Intégrer des aciers à ultra-haute résistance permet de réduire le poids des véhicules. L'acier à ultra haute résistance laminé affiche un ratio performances/poids impressionnant et peut être aussi léger que l'aluminium quand on adapte la conception. Les procédés de production peuvent être à la fois écologiques et rentables. Ces deux avantages sont en défaveur de l'aluminium qui est plus cher, indique Ström says. Tous ces éléments doivent être pris en compte pour calculer l'index EV Success, qui couvre tout un ensemble pour déterminer le choix de la meilleure matière pour la conception et la fabrication d'une voiture électrique.
Il ne fait aucun doute que l'objectif de neutralité carbone du secteur automobile ne sera pas simple à atteindre, que ce soit pour les constructeurs ou leurs fournisseurs. On leur demandera probablement de réduire leurs émissions de CO2 par des procédés qui n'ont pas encore été testés à grande échelle et qui, pour certains, pourront sembler déraisonnables.
Adolfsson souligne l'importance grandissante du recyclage et de l'économie circulaire. Il imagine que les fournisseurs d'acier devront mettre au point des technologies et procédés pour répondre à ces questions. Plusieurs entreprises se spécialisent déjà dans les matières recyclées à intégrer à la production automobile, mais il estime que tous les acteurs doivent travailler ensemble pour boucler la boucle et limiter le recours à des matières premières vierges.
D'autres améliorations pourront se faire au niveau de la conception, du poids brut du véhicule, ou encore de la quantité de matière nécessaire pour produire des composants de haute qualité. En éliminant la masse qui ne sert plus à rien, il est possible de diminuer le poids et de réduire la consommation d'énergie, ce qui fait baisser les émissions de CO2.

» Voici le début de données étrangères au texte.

(** * Upgrade-group planning and unit/process validation

    A shallow embedding of [zaza/openstack/utilities/upgrade_utils.py] and of
    the process-id helpers exercised by
    [unit_tests/utilities/test_zaza_utilities_generic.py].

    Conventions of the embedding:
    - a Python [str] is a [string]; a character is an [ascii] code;
    - a Python [dict] is an association list in insertion order (iteration
      order of the dict), whose keys are pairwise distinct;
    - a Python call that may raise returns a [result]: [Ok v] for a normal
      return, [Raise e] for an exception that propagates to the caller;
    - logging and printing are not observable in the results and are left
      out. *)

From Stdlib Require Import Bool List ZArith Lia Ascii String Sorted Permutation.
Import ListNotations.
Open Scope string_scope.

(** ** Exceptions and the error monad *)

(** The expected number of PIDs of a process: one exact count, or a
    sequence of acceptable counts. *)
Inductive ExpectedCount : Type :=
| ExactCount (n : Z)
| OneOf (ns : list Z).

(** The exceptions that the embedded code can raise.  The first four are
    Python built-ins, the remaining ones are the named error kinds of
    [zaza.openstack.utilities.exceptions]. *)
Inductive exn : Type :=
| AttributeError
| IndexError
| KeyError (key : string)
| RuntimeError (msg : string)
| UnitCountMismatch
| UnitNotFound (unit_name : string)
| ProcessNameCountMismatch
| ProcessNameMismatch (proc_name : string)
| PIDCountMismatch (unit_name proc_name : string)
    (expected : ExpectedCount) (n_actual : nat)
| ProcessIdsFailed.

Inductive result (A : Type) : Type :=
| Ok (a : A)
| Raise (e : exn).
Arguments Ok {A} a.
Arguments Raise {A} e.

Definition bind {A B : Type} (c : result A) (k : A -> result B) : result B :=
  match c with
  | Ok a => k a
  | Raise e => Raise e
  end.

Notation "x <- c ;; k" := (bind c (fun x => k))
  (at level 61, c at next level, right associativity).

(** ** Python built-ins used by the code *)

Module Py.

Definition newline : ascii := "010"%char.

(** The character class [[0-9]]. *)
Definition is_digit (c : ascii) : bool :=
  (48 <=? nat_of_ascii c)%nat && (nat_of_ascii c <=? 57)%nat.

(** [str.split(sep)] for a one-character separator: every occurrence of
    [sep] cuts, empty pieces are kept, and the empty string gives the one
    piece [""]. *)
Fixpoint split (sep : ascii) (s : string) : list string :=
  match s with
  | EmptyString => [EmptyString]
  | String c rest =>
      if (c =? sep)%char then EmptyString :: split sep rest
      else match split sep rest with
           | [] => [String c EmptyString]
           | piece :: pieces => String c piece :: pieces
           end
  end.

(** The subscript [l[-1]]: the last item, [IndexError] on an empty list. *)
Fixpoint item_neg1 {A : Type} (l : list A) : result A :=
  match l with
  | [] => Raise IndexError
  | [x] => Ok x
  | _ :: l' => item_neg1 l'
  end.

(** Matching [[0-9]*$] at the start of [s].  Without [re.MULTILINE], [$]
    matches at the end of the string and just before a newline that ends
    the string.  The result is the text left after the match. *)
Fixpoint digits_then_eos (s : string) : option string :=
  match s with
  | EmptyString => Some EmptyString
  | String c rest =>
      if is_digit c then digits_then_eos rest
      else if (c =? newline)%char && (rest =? "") then Some s
      else None
  end.

(** Matching [[0-9]+$] at the start of [s]. *)
Definition revision_then_eos (s : string) : option string :=
  match s with
  | EmptyString => None
  | String c rest => if is_digit c then digits_then_eos rest else None
  end.

(** [re.sub(r'-[0-9]+$', '', s)]: the scan goes from left to right; a match
    is deleted and the scan goes on behind it, where the text is [""] or a
    single newline and no further match can start. *)
Fixpoint re_sub_revision (s : string) : string :=
  match s with
  | EmptyString => EmptyString
  | String c rest =>
      if (c =? "-")%char then
        match revision_then_eos rest with
        | Some left_over => left_over
        | None => String c (re_sub_revision rest)
        end
      else String c (re_sub_revision rest)
  end.

(** [c in s] for a character [c]. *)
Fixpoint contains (c : ascii) (s : string) : bool :=
  match s with
  | EmptyString => false
  | String a rest => (a =? c)%char || contains c rest
  end.

(** [x in l] for a list of strings. *)
Definition str_in (x : string) (l : list string) : bool :=
  existsb (String.eqb x) l.

(** [list.sort()] on a list of [str]: ascending in the order of [str],
    which compares character codes position by position and puts a proper
    prefix first. *)
Fixpoint insert_sorted (x : string) (l : list string) : list string :=
  match l with
  | [] => [x]
  | y :: l' => if String.leb x y then x :: l else y :: insert_sorted x l'
  end.

Fixpoint list_sort (l : list string) : list string :=
  match l with
  | [] => []
  | x :: l' => insert_sorted x (list_sort l')
  end.

(** The characters [c] of code below 256 with [c.isspace()]. *)
Definition is_space (c : ascii) : bool :=
  let n := nat_of_ascii c in
  ((9 <=? n) && (n <=? 13) || (28 <=? n) && (n <=? 32)
   || (n =? 133) || (n =? 160))%nat.

(** [str.split()] without a separator: the maximal runs of characters
    that are not white space. *)
Fixpoint split_ws (s : string) : list string :=
  match s with
  | EmptyString => []
  | String c rest =>
      if is_space c then split_ws rest
      else match rest with
           | EmptyString => [String c EmptyString]
           | String c' _ =>
               if is_space c' then String c EmptyString :: split_ws rest
               else match split_ws rest with
                    | word :: words => String c word :: words
                    | [] => [String c EmptyString]
                    end
           end
  end.

(** [k in d] and [d[k]] for a dict with [str] keys. *)
Fixpoint dict_has {V : Type} (k : string) (d : list (string * V)) : bool :=
  match d with
  | [] => false
  | (k', _) :: d' => (k' =? k) || dict_has k d'
  end.

Fixpoint dict_get {V : Type} (k : string) (d : list (string * V))
  : result V :=
  match d with
  | [] => Raise (KeyError k)
  | (k', v) :: d' => if k' =? k then Ok v else dict_get k d'
  end.

(** [sub in s] for two strings: [sub] starts at some position of [s]. *)
Fixpoint starts_with (sub s : string) : bool :=
  match sub, s with
  | EmptyString, _ => true
  | String _ _, EmptyString => false
  | String a sub', String b s' => (a =? b)%char && starts_with sub' s'
  end.

Fixpoint str_contains (sub s : string) : bool :=
  starts_with sub s
  || match s with
     | EmptyString => false
     | String _ rest => str_contains sub rest
     end.

(** A [for] loop whose body may raise. *)
Fixpoint for_each {A : Type} (l : list A) (body : A -> result unit)
  : result unit :=
  match l with
  | [] => Ok tt
  | x :: l' => _ <- body x ;; for_each l' body
  end.

End Py.

(** ** upgrade_utils.py: charm-name extraction *)

(** [extract_charm_name_from_url(charm_url)], lines 217-228.  The argument
    is [Some s] for a [str] and [None] for Python's [None], on which the
    attribute lookup [charm_url.split] raises. *)
Definition extract_charm_name_from_url (charm_url : option string)
  : result string :=
  url <- match charm_url with
         | Some s => Ok s
         | None => Raise AttributeError
         end ;;
  last_piece <- Py.item_neg1 (Py.split "/" url) ;;
  let charm_name := Py.re_sub_revision last_piece in
  Py.item_neg1 (Py.split ":" charm_name).

(** The text of [s] after the last occurrence of [c], the whole of [s] when
    [c] does not occur. *)
Fixpoint after_last (c : ascii) (s : string) : string :=
  match s with
  | EmptyString => EmptyString
  | String a rest =>
      if Py.contains c rest then after_last c rest
      else if (a =? c)%char then rest
      else s
  end.

(** The extraction in the order in which the specification words it: strip
    the trailing revision, then keep what follows the last [":"], then what
    follows the last ["/"]. *)
Definition extract_spec_order (s : string) : string :=
  after_last "/" (after_last ":" (Py.re_sub_revision s)).

(** A string of decimal digits. *)
Fixpoint all_digits (s : string) : bool :=
  match s with
  | EmptyString => true
  | String c rest => Py.is_digit c && all_digits rest
  end.

(** ** upgrade_utils.py: the upgrade-group planner *)

(** One entry of [status.applications]: the fields the planner reads,
    [app_config['charm']] and [app_config.get("subordinate-to")]. *)
Record AppConfig : Type := {
  charm : string;
  subordinate_to : list string
}.

(** A filter [filt(app, app_config, model_name=...)]: [Ok true] excludes
    the application.  The answer is a function of the arguments, as it
    is for the filters of this module; callables that keep state between
    calls are [StatefulFilter] below. *)
Definition Filter : Type :=
  string -> AppConfig -> option string -> result bool.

Enfin, et c'est peut-être le plus prometteur, une énergie propre et renouvelable pourrait être utilisée pour l'intégralité de la production. « Nous travaillons à transformer tout l'apport énergie, en nous passant des combustibles fossiles et des émissions de CO2 pour aller vers une électricité propre », déclare Adolfsson. « C'est un processus sensible, car il faut trouver le bon équilibre entre le produit final et nos bénéfices. Au bout du compte, nous sommes une entreprise qui forme un des maillons de la chaîne. Je pense qu'il est important de faire notre part et nous espérons que les autres intervenants de la chaîne auront le courage et la capacité de faire la leur, parce que nous avons besoin les uns des autres si nous voulons atteindre la neutralité carbone. C'est par la collaboration et des efforts concomitants que nous serons en mesure de bâtir un avenir durable. »

Jonas Adolfsson, Business Development, Mobility Manager, et Robert Ström, Senior Design Specialist, chez SSAB.